It is only to be expected that surviving descriptions of such events show signs of embellishment and literary embroidery, but few of the battlefield interventions discussed above appear to be entirely fictitious: ‘Soldiers, being in intense, life-threatening situations, in need of making order out of the chaos of battle, are good candidates for reporting miraculous stories.’204 Furthermore, if a war is framed in religious terms, combatants will be more open to observing miracles during the course of the action. The participants in the First Crusade, who saw themselves as voluntarily involved in a penitential, divinely commanded activity, expected such interventions and, being empowered by their religious beliefs, were able to rise above their exhaustion, deprivation and alien environment and use such visions as a coping mechanism. The telling of such miracle stories was also a bonding device between comrades and different contingents. Similarly, soldiers in the Byzantine army, fighting for their emperor or their city, were able to interpret such epiphanies as signs of divine favour. Some interventions were considered so normal that they were confidently expected: it was when St Demetrios failed to avert an attack on Thessaloniki that an explanation had to be found for his actions, or lack of them.

Reports of supernatural intervention have been staunchly defended in modern times, and positively encouraged by army leaders, politicians and the media -and even accepted by historians. For example, there is the account of the angelic horsemen riding white horses and clad as medieval knights allegedly sighted by some of the soldiers of the British Expeditionary Force as they retreated from Mons in Belgium between 23 and 26 August 1914. The vision was proclaimed a miracle by patriotic newspapers at home in the UK, and, as late as the 1960s, noted historian A.J.P. Taylor accepted the reality of the Mons apparition.205 The only problem is that the episode was totally fictional – there is no evidence that soldiers at the time believed that they had witnessed a supernatural intervention – and grew out of a short story ‘The Bowmen’, inspired by the retreat from Mons, written in 1915 by the journalist Arthur Machen.
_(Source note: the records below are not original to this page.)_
(** [Reconfigure] of the stream revision assigns name and configuration
    without validating them and before resolving the camera: with an
    unresolved camera it returns the error but keeps the new configuration
    next to the previous inner camera; and once the installed hours do not
    parse, every marked request on a stream of the wrapper fails. *)
Theorem stream_Reconfigure_assigns_first
        (cf : cameraFields S Img Release) deps rawConf w conf :
  NativeConfig rawConf = inr conf ->
  let after := snd (fst (Reconfigure cf deps rawConf w)) in
  cfg (self after) = conf /\ name (self after) = ResourceName rawConf
  /\ innerState (snd (Reconfigure cf deps rawConf w)) = innerState w
  /\ (forall err, deps (Camera conf) = inl err ->
        fst (fst (Reconfigure cf deps rawConf w)) = Some err
        /\ cam after = cam cf)
  /\ (~ hoursParse (StartHours conf) (EndHours conf) ->
      forall (vs : VideoStream S Img Release) ctx extra now (w' : World S),
        ctxExtra ctx = Some extra -> fromDataManagement extra = true ->
        exists e, fst (Next (mkTimedStream vs (self after)) ctx now w')
                  = (None, None, Some (ParseFailed e))).
Proof.
  intros Hn. cbv zeta. unfold Reconfigure. rewrite Hn.
  destruct (deps (Camera conf)) as [err|cam'] eqn:Hd;
    cbn [fst snd self cam cfg name];
    (split; [reflexivity|]); (split; [reflexivity|]);
    (split; [reflexivity|]);
    (split; [intros err' [= <-]; split; reflexivity|]);
    intros Hp vs ctx extra now w' Hctx Hm;
    (destruct (Next_parse_failure
                 (mkTimedStream vs (mkTimedCamera (ResourceName rawConf) conf))
                 ctx now w' extra Hctx Hm Hp) as (e & He & _));
    exists e; exact He.
Qed.

End StreamProperties.

Lemma stream_Validate_accepts_iff_witness :
  ~ exists deps,
      TimeSelectCameraStream.Validate
        (TimeSelectCameraStream.mkConfig "cam" "08:00" "") "camera-1" = inr deps.
Proof.
  intros H.
  apply (proj1 (stream_Validate_accepts_iff
                  (TimeSelectCameraStream.mkConfig "cam" "08:00" "") "camera-1"))
    in H.
  destruct H as (_ & _ & H). vm_compute in H. discriminate H.
Defined.

Lemma marked_Next_is_gated_witness :
  fst (TimeSelectCameraStream.Next (gatedStream "08:00" "18:00")
         (TimeSelectCameraStream.mkContext (Some marked))
         (Date 2024 1 1 23 0 0 0 UTC) (world0 3%nat))
  = (None, None, Some ErrNoCaptureToStore).
Proof.
  apply (marked_Next_is_gated (gatedStream "08:00" "18:00")
           (TimeSelectCameraStream.mkContext (Some marked))
           (Date 2024 1 1 23 0 0 0 UTC) (world0 3%nat) marked eq_refl eq_refl
           ltac:(split; vm_compute; reflexivity)).
  vm_compute. reflexivity.
Defined.

Lemma marked_Next_fails_on_unparsable_hours_witness :
  exists e,
    fst (TimeSelectCameraStream.Next (gatedStream "8 o'clock" "18:00")
           (TimeSelectCameraStream.mkContext (Some marked))
           (Date 2024 1 1 12 0 0 0 UTC) (world0 3%nat))
    = (None, None, Some (ParseFailed e)).
Proof.
  destruct (marked_Next_fails_on_unparsable_hours (gatedStream "8 o'clock" "18:00")
              (TimeSelectCameraStream.mkContext (Some marked))
              (Date 2024 1 1 12 0 0 0 UTC) (world0 3%nat) marked eq_refl eq_refl
              ltac:(intros [H _]; vm_compute in H; discriminate H))
    as (e & He & _).
  exists e. exact He.
Defined.

Lemma stream_Reconfigure_assigns_first_witness :
  let cf := TimeSelectCameraStream.mkCameraFields
              (TimeSelectCameraStream.mkTimedCamera "camera-1"
                 (TimeSelectCameraStream.mkConfig "cam" "08:00" "18:00"))
              countingSource in
  let conf := TimeSelectCameraStream.mkConfig "other" "8 o'clock" "18:00" in
  let r := fst (TimeSelectCameraStream.Reconfigure cf noSource (rawOf conf)
                                                   (world0 0%nat)) in
  fst r = Some (Failure "resource not found")
  /\ TimeSelectCameraStream.cfg (TimeSelectCameraStream.self (snd r)) = conf
  /\ TimeSelectCameraStream.cam (snd r) = countingSource.
Proof.
  cbv zeta.
  pose proof (stream_Reconfigure_assigns_first
                (TimeSelectCameraStream.mkCameraFields
                   (TimeSelectCameraStream.mkTimedCamera "camera-1"
                      (TimeSelectCameraStream.mkConfig "cam" "08:00" "18:00"))
                   countingSource)
                noSource
                (rawOf (TimeSelectCameraStream.mkConfig "other" "8 o'clock" "18:00"))
                (world0 0%nat) _ eq_refl) as (Hc & _ & _ & Hd & _).
  destruct (Hd (Failure "resource not found") eq_refl) as [He Hk].
  split; [exact He|]. split; [exact Hc | exact Hk].
Defined.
In this piece, one of the soldiers in the force calls on St George with an invocation that he remembered seeing in a London vegetarian restaurant (‘adsit Anglis, Sanctus Georgius’. ‘St George help the English!’); St George then (in the story) appears leading the bowmen of Agincourt to destroy the Germans with invisible arrows.206

St George was already a powerful symbol of recruiting propaganda (see Figure 10.9), and the legend satisfied patriotic needs and became a powerful and enduring part of the mythology of the First World War, while the rumours even expanded to include the details that French soldiers had seen a vision of Joan of Arc (Jeanne d’Arc), and Russian soldiers one of General Skobelev.207 Machen himself over the next thirty years (he died in 1947) was unable to persuade anyone that his story was completely fictional, even though not a single Mons veteran came forward with an unambiguous account of a vision he had personally witnessed. With the bowmen transformed into angels – as more appropriate for a Church of England audience – the episode was showcased as a centrepiece of patriotic sermons, poured over by spiritualists, printed and reprinted in national newspapers, and reproduced in pamphlets sent to the front.208 The legend became self-perpetuating and an integral part of popular belief and national identity, with its accuracy passionately defended at all levels. In a time of national crisis, rumour and superstition thus created an enduring and powerful legend in which St George in 1914 led an angelic host to protect ordinary English soldiers against their dastardly enemies. This train of narrative causality, in which a story takes shape of its own accord in defiance of any ‘facts’, leads directly back to the battle for Antioch in 1098 and the earlier interventions of warrior saints to protect Byzantine cities and armies.

Conclusion

For troops in the field – both Byzantines and Westerners – episodes of divine intervention in battle proved that their army was divinely favoured: they were certain that they were fighting on the right side. Since they were fighting on the right side, they expected, therefore, to receive supernatural assistance. Robert the Monk asked what of comparable importance to the First Crusade had taken place in more than a millennium, since the mystery of the crucifixion itself, ‘than our journey as pilgrims to Jerusalem – a task that itself was not human, but divine?’209 In such circumstances, the Crusaders were convinced that supernatural assistance would support them in times of crisis – nothing else could be more important than the fulfilment of their quest. Even when warrior saints were not visible on the battlefield itself (as they were at Antioch and, supposedly, Jerusalem), they were thought to be fellow-travellers on crusade, providers of support and assistance to the troops, and exemplars of the willing martyrdom endured by the Crusaders, who were ‘under the protection of George and Theodore and Demetrios and Blaise, soldiers of Christ truly accompanying us’.210

Similarly, since the fourth century, the Byzantines had believed that, along with the Theotokos, protectress of Constantinople, warrior saints were the defenders of their cities and empire. As a result, it was natural that they must have been involved in the assassination of pagan and heretic emperors, and Merkourios, Sergios and Theodore were therefore portrayed as responsible for the removal of Julian and Valens. When emperors on campaign invoked the saints, had their icons carried into battle and engaged the enemy on a particular feast day, the saints were bound to respond and assist the army: with every victory to which they contributed, their interventions, as reported, become more overt, more decisive, more highly anticipated by the combatants and more publicized by grateful generals.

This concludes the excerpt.